*** Provided data ***
(** [session.get(url=API_URL, params=params).json()]; [None] when the
    request or the JSON decoding raises. *)
Variable requests_get : params -> option Response.

Definition fetch (p : params) : result Response :=
  match requests_get p with
  | Some response => Ok response
  | None => Raise RequestException
  end.

(** The filter of line 80: [entry['title']] is read in the condition, so an
    entry without a title raises there. *)
Definition no_red_flag (t : string) : bool :=
  forallb (fun char => negb (red_flag char)) (list_ascii_of_string t).

Fixpoint link_titles (links : list LinkEntry) : result (list string) :=
  match links with
  | [] => Ok []
  | entry :: links' =>
      match getitem "title" (le_title entry) with
      | Raise e => Raise e
      | Ok t =>
          match link_titles links' with
          | Raise e => Raise e
          | Ok rest => Ok (if no_red_flag t then t :: rest else rest)
          end
      end
  end.

Definition _get_links (page : string) : result (list string) :=
  (response <- fetch (LinksParams page LINKS_PER_PAGE) ;;
   query <- getitem "query" (r_query response) ;;
   links <- getitem "pages" (q_pages query) ;;
   let results := map snd links in
   match comprehension (fun entry => getitem "links" (pe_links entry)) results with
   | Raise (KeyError _) => Ok []                       (* except KeyError *)
   | Raise e => Raise e
   | Ok [] => Raise IndexError                         (* [...][0]        *)
   | Ok (links :: _) => link_titles links
   end)%result.

Definition valid_title (t : string) : bool :=
  negb (forallb red_flag (list_ascii_of_string t)).
Lemma insert_sameLives (g g' : Globals) (this : nat) (c c' : Creature) :
  objects g' = <[this := c']> (objects g) ->
  nextCreatureId g' = nextCreatureId g ->
  speciesRegistry g' = speciesRegistry g ->
  objects g !! this = Some c -> keepsLife c c' ->
  storeWellFormed g -> sameLives g g'.
Proof.
  intros Ho Hn Hr Hc (Hi & Ha & Hs) Hwf. split.
  - exact Hr.
  - intros ref c0 H. rewrite Ho. destruct (decide (this = ref)) as [->|Hne].
    + rewrite lookup_insert_eq. exists c'. rewrite Hc in H. inversion H; subst c0. auto.
    + rewrite lookup_insert_ne by assumption. eauto.
  - eapply insert_storeWellFormed; eassumption.
Qed.

Lemma sameLives_refl (g : Globals) : storeWellFormed g -> sameLives g g.
Proof. intros H. split; eauto. Qed.

Lemma assign_sameLives (this : nat) (f : Creature -> Creature) (g : Globals) :
  (forall c, keepsLife c (f c)) -> storeWellFormed g ->
  sameLives g (snd (assign this f g)).
Proof.
  intros Hf Hwf. destruct (objects g !! this) as [c|] eqn:E.
  - rewrite (assign_objects this f g c E).
    eapply insert_sameLives; try reflexivity; eauto.
  - rewrite assign_missing by assumption. apply sameLives_refl, Hwf.
Qed.

Lemma callRandom_sameLives (this : nat) (body : Creature -> State RandomSource Creature)
    (g : Globals) :
  (forall c r, keepsLife c (fst (body c r))) -> storeWellFormed g ->
  sameLives g (snd (callRandom this body g)).
Proof.
  intros Hf Hwf. destruct (objects g !! this) as [c|] eqn:E.
  - rewrite (callRandom_objects this body g c E).
    eapply insert_sameLives; try reflexivity; eauto.
  - rewrite callRandom_missing by assumption. apply sameLives_refl, Hwf.
Qed.

(** The registry after [recordDeath] of a creature of a known species *)
Lemma recordDeath_mapped (ref sid : nat) (reg : SpeciesRegistry) (sp : Species) :
  creatureSpecies reg !! ref = Some sid ->
  speciesGet sid (species reg) = Some sp ->
  snd (recordDeath ref reg)
  = {| species :=
         speciesSet sid
           {| species.id := species.id sp; prototypeTraits := prototypeTraits sp;
              population := (population sp - 1)%Z; totalBirths := totalBirths sp;
              totalDeaths := (totalDeaths sp + 1)%Z;
              species.generation := species.generation sp;
              createdAt := createdAt sp |} (species reg);
       creatureSpecies := delete ref (creatureSpecies reg);
       nextSpeciesId := nextSpeciesId reg |}.
Proof. intros H1 H2. unfold recordDeath. rewrite H1, H2. reflexivity. Qed.

Lemma recordDeath_unmapped (ref : nat) (reg : SpeciesRegistry) :
  creatureSpecies reg !! ref = None -> snd (recordDeath ref reg) = reg.
Proof. intros H. unfold recordDeath. rewrite H. reflexivity. Qed.
(** The two side conditions of the amended statement are needed, on models
    the constructor builds.  The deletions of [midLineModel] start in the
    middle of a line and do not start a chunk line: each opens its chunk one
    line further down, so the two chunks are the same empty chunk and the
    line of the deletions is in neither.  The additions of [newlineModel]
    all start a chunk line and are sorted by position, but not at the
    granularity of lines: each of the first three counts its newline twice,
    and the chunk of the last addition starts before the first chunk on the
    edit side. *)
Lemma getChunks_side_conditions :
  StringDiffModel.new (Some "abcd") (Some "ac") [] [mkRaw 1 2; mkRaw 3 4]
    None None None
  = Ok midLineModel
  /\ rangesLineSorted (StringDiffModel.deletions midLineModel) = true
  /\ forallb chunkStartLine (StringDiffModel.deletions midLineModel) = false
  /\ StringDiffModel.getChunks midLineModel
     = [mkChunk 1 1 1 1; mkChunk 1 1 1 1]
  /\ existsb (fun c => rangeWithin (editFrom c) (editTo c) midLineRange)
       (StringDiffModel.getChunks midLineModel) = false
  /\ StringDiffModel.new (Some newlineBase) (Some newlineRemote)
       [mkRaw 0 2; mkRaw 2 4; mkRaw 4 6; mkRaw 8 9] [] None None None
     = Ok newlineModel
  /\ rangesSorted (StringDiffModel.additions newlineModel) = true
  /\ forallb chunkStartLine (StringDiffModel.additions newlineModel) = true
  /\ rangesLineSorted (StringDiffModel.additions newlineModel) = false
  /\ StringDiffModel.getChunks newlineModel
     = [mkChunk 0 0 0 4; mkChunk (-1) 0 5 6]
  /\ ~ chunksAscending (StringDiffModel.getChunks newlineModel).
Proof.
  repeat (split; [reflexivity|]).
  change (StringDiffModel.getChunks newlineModel)
    with [mkChunk 0 0 0 4; mkChunk (-1) 0 5 6].
  intros Hasc. inversion Hasc as [|? ? _ Hall]; subst.
  inversion Hall as [|? ? [He _] _]; subst.
  simpl in He. lia.
Qed.



(** ** When ranges share a chunk *)

Lemma grows_trans (c1 c2 c3 : Chunk) :
  grows c1 c2 -> grows c2 c3 -> grows c1 c3.
Proof.
  unfold grows. lia.
Qed.

Lemma openChunk_spanTo (isAddition : bool) (r : DiffRangePos) (off : Z) :
  line (to r) + 1 <= spanTo isAddition (openChunk isAddition r off)
  <= line (to r) + 2.
Proof.
  pose proof (endOffsetOf_range r) as He.
  unfold spanTo, openChunk, linediffOf.
  destruct isAddition; simpl; destruct He as [He|[He Hn]];
    rewrite ?Hn; destruct (endsOnNewline r); lia.
Qed.

Lemma extendCurrent_span (isAddition : bool) (cur : Chunk)
    (r : DiffRangePos) :
  spanFrom isAddition (extendCurrent isAddition cur r)
  = spanFrom isAddition cur
  /\ spanTo isAddition (extendCurrent isAddition cur r)
     = Z.max (spanTo isAddition cur) (line (to r) + 1).
Proof.
  unfold spanFrom, spanTo, extendCurrent. destruct isAddition; auto.
Qed.

Lemma overlapsCurrent_span (isAddition : bool) (cur : Chunk)
    (r : DiffRangePos) :
  overlapsCurrent isAddition cur r
  = (spanFrom isAddition cur <=? line (from r))
    && (line (from r) <=? spanTo isAddition cur).
Proof.
  destruct isAddition; reflexivity.
Qed.
Example validate_desc_empty (pr : game_params) : validate_desc pr "" = None.
Proof. reflexivity. Qed.

Example validate_desc_3_2 : validate_desc (mkparams 4) "3-2" = None.
Proof. reflexivity. Qed.

Example validate_desc_2_2 : validate_desc (mkparams 4) "2-2" = None.
Proof. reflexivity. Qed.

Example validate_desc_range : validate_desc (mkparams 4) "0-4" ≠ None.
Proof. done. Qed.

(** ** The scrambler *)

(** C8: when the loop of the scrambler ends, the permutation it has drawn
    last puts two edges that share no endpoint across each other on the
    circle: [cross] holds of the permuted circle points of two edges of the
    graph. *)
Theorem scramble_crossing {random_state : Type}
    (shuffle : list Z → random_state → list Z * random_state)
    fuel pts2 es tmp rs tmp' rs' :
  scramble shuffle fuel pts2 es tmp rs = Done (tmp', rs') →
  ∃ (i j : nat) (e e2 : edge),
    (i < j)%nat ∧ es !! i = Some e ∧ es !! j = Some e2 ∧ shares e2 e = false ∧
    cross (permuted pts2 tmp' e2.(a)) (permuted pts2 tmp' e2.(b))
          (permuted pts2 tmp' e.(a)) (permuted pts2 tmp' e.(b)) = true.
Proof.
  revert tmp rs. induction fuel as [|fuel IH]; intros tmp rs; simpl; [done|].
  destruct (shuffle tmp rs) as [tmp1 rs1].
  destruct (find_crossing (permuted pts2 tmp1) es) eqn:Hfound.
  - intros [= <- <-]. by apply find_crossing_true.
  - apply IH.
Qed.

Lemma scramble_crossing_witness :
  scramble sample_shuffle 5 square_circle square_graph.(edges) [0; 1; 2; 3] 0%nat
  = Done ([0; 1; 2; 3], 2%nat) ∧
  ∃ (i j : nat) (e e2 : edge),
    (i < j)%nat ∧ square_graph.(edges) !! i = Some e ∧
    square_graph.(edges) !! j = Some e2 ∧ shares e2 e = false ∧
    cross (permuted square_circle [0; 1; 2; 3] e2.(a))
          (permuted square_circle [0; 1; 2; 3] e2.(b))
          (permuted square_circle [0; 1; 2; 3] e.(a))
          (permuted square_circle [0; 1; 2; 3] e.(b)) = true.
Proof.
  split; [reflexivity|].
  apply (scramble_crossing sample_shuffle 5 square_circle square_graph.(edges)
           [0; 1; 2; 3] 0%nat [0; 1; 2; 3] 2%nat).
  reflexivity.
Defined.

(** ** Sorted sets *)

Section Tree234_facts.
Context {A : Type} (cmp : A → A → Z).
Hypothesis cmp_eq : ∀ u v, cmp u v = 0 ↔ u = v.
Hypothesis cmp_trans : ∀ u v w, cmp u v < 0 → cmp v w < 0 → cmp u w < 0.
Hypothesis cmp_total : ∀ u v, cmp u v < 0 ∨ cmp u v = 0 ∨ cmp v u < 0.

Let lt (u v : A) : Prop := cmp u v < 0.

Lemma cmp_irrefl u : ¬ cmp u u < 0.
Proof. intros H. assert (cmp u u = 0) by by apply cmp_eq. lia. Qed.

Lemma elem_of_add234 (t : list A) (e x : A) : x ∈ add234 cmp t e ↔ x = e ∨ x ∈ t.
Proof.
  induction t as [|e' t IH]; simpl.
  - rewrite list_elem_of_singleton, elem_of_nil. tauto.
  - destruct (cmp e e' <? 0) eqn:Hlt; [by rewrite elem_of_cons|].
    destruct (cmp e e' =? 0) eqn:Heq.
    + apply Z.eqb_eq, cmp_eq in Heq as ->. rewrite elem_of_cons.
      split; [tauto|]. intros [->|?]; [by left|done].
    + rewrite !elem_of_cons, IH. tauto.
Qed.

Lemma sorted_NoDup (t : list A) : StronglySorted lt t → NoDup t.
Proof.
  induction 1 as [|e t Hs IH Hall]; constructor; [|done].
  intros Hin. rewrite Forall_forall in Hall. by apply (cmp_irrefl e), Hall.
Qed.

Lemma elem_of_del234 (t : list A) (e x : A) :
  NoDup t → x ∈ del234 cmp t e ↔ x ∈ t ∧ x ≠ e.
Proof.
  induction 1 as [|e' t Hnotin Hnd IH]; simpl.
  { rewrite elem_of_nil. tauto. }
  destruct (cmp e e' =? 0) eqn:Heq.
  - apply Z.eqb_eq, cmp_eq in Heq as ->. rewrite elem_of_cons.
    split; [|tauto]. intros Hx. split; [tauto|]. by intros ->.
  - apply Z.eqb_neq in Heq. rewrite !elem_of_cons, IH.
    split; [|tauto]. intros [->|[? ?]]; [|tauto].
    split; [tauto|]. intros ->. apply Heq. by apply cmp_eq.
Qed.

Lemma sorted_add234 (t : list A) (e : A) :
  StronglySorted lt t → StronglySorted lt (add234 cmp t e).
Proof.
  induction 1 as [|e' t Hs IH Hall]; simpl.
  - by repeat constructor.
  - destruct (cmp e e' <? 0) eqn:Hlt.
    + apply Z.ltb_lt in Hlt. constructor; [by constructor|].
      constructor; [done|]. eapply Forall_impl; [exact Hall|].
      intros w Hw. by eapply cmp_trans.
    + destruct (cmp e e' =? 0) eqn:Heq; [by constructor|].
      apply Z.ltb_ge in Hlt. apply Z.eqb_neq in Heq.
      constructor; [done|]. apply Forall_forall. intros w Hw.
      apply elem_of_add234 in Hw as [->|Hw].
      * destruct (cmp_total e e') as [?|[?|?]]; [lia|lia|done].
      * rewrite Forall_forall in Hall. by apply Hall.
Qed.
(** The canceled volume the last cancel callback reported, [c] if there was
    none. *)
Fixpoint last_canceled (c : Z) (inputs : list Input) : Z :=
  match inputs with
  | [] => c
  | CanceledCb rsp :: rest => last_canceled (can_canceled_volume rsp) rest
  | _ :: rest => last_canceled c rest
  end.

(** The test both [on_secondary_market_traded] and [on_order_canceled] end
    with. *)
Definition terminal (o : Order) : bool :=
  wrap_int (traded_volume o + canceled_volume o) =? volume (req o).

(** The engine as the risk check of [send_order] finds it (the id is drawn
    and the mutex is held), and as the push to the gateway finds it (the
    check, when it ran, is behind). *)
Definition at_risk_check (te : TradingEngine) : TradingEngine :=
  emit Lock (next_engine_order_id te).2.

Definition at_push (cmd : TraderCommand) (contract : Contract)
  (te : TradingEngine) : TradingEngine :=
  if without_check (order_req cmd) then at_risk_check te
  else emit (RiskCheckOrderReq
               (order_of_cmd cmd contract (next_engine_order_id_ te)))
            (at_risk_check te).

(** The order a callback leaves behind.  Both trade paths latch [accepted]
    first, which tells the risk manager when the order was not yet
    accepted. *)
Definition latched (o : Order) : Order :=
  if accepted o then o else set_accepted true o.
*** End of Provided data ***
Search the entries for the word "creatureSpecies", then gather every line that has it.

> Response
  creatureSpecies reg !! ref = Some sid ->
       creatureSpecies := delete ref (creatureSpecies reg);
  creatureSpecies reg !! ref = None -> snd (recordDeath ref reg) = reg.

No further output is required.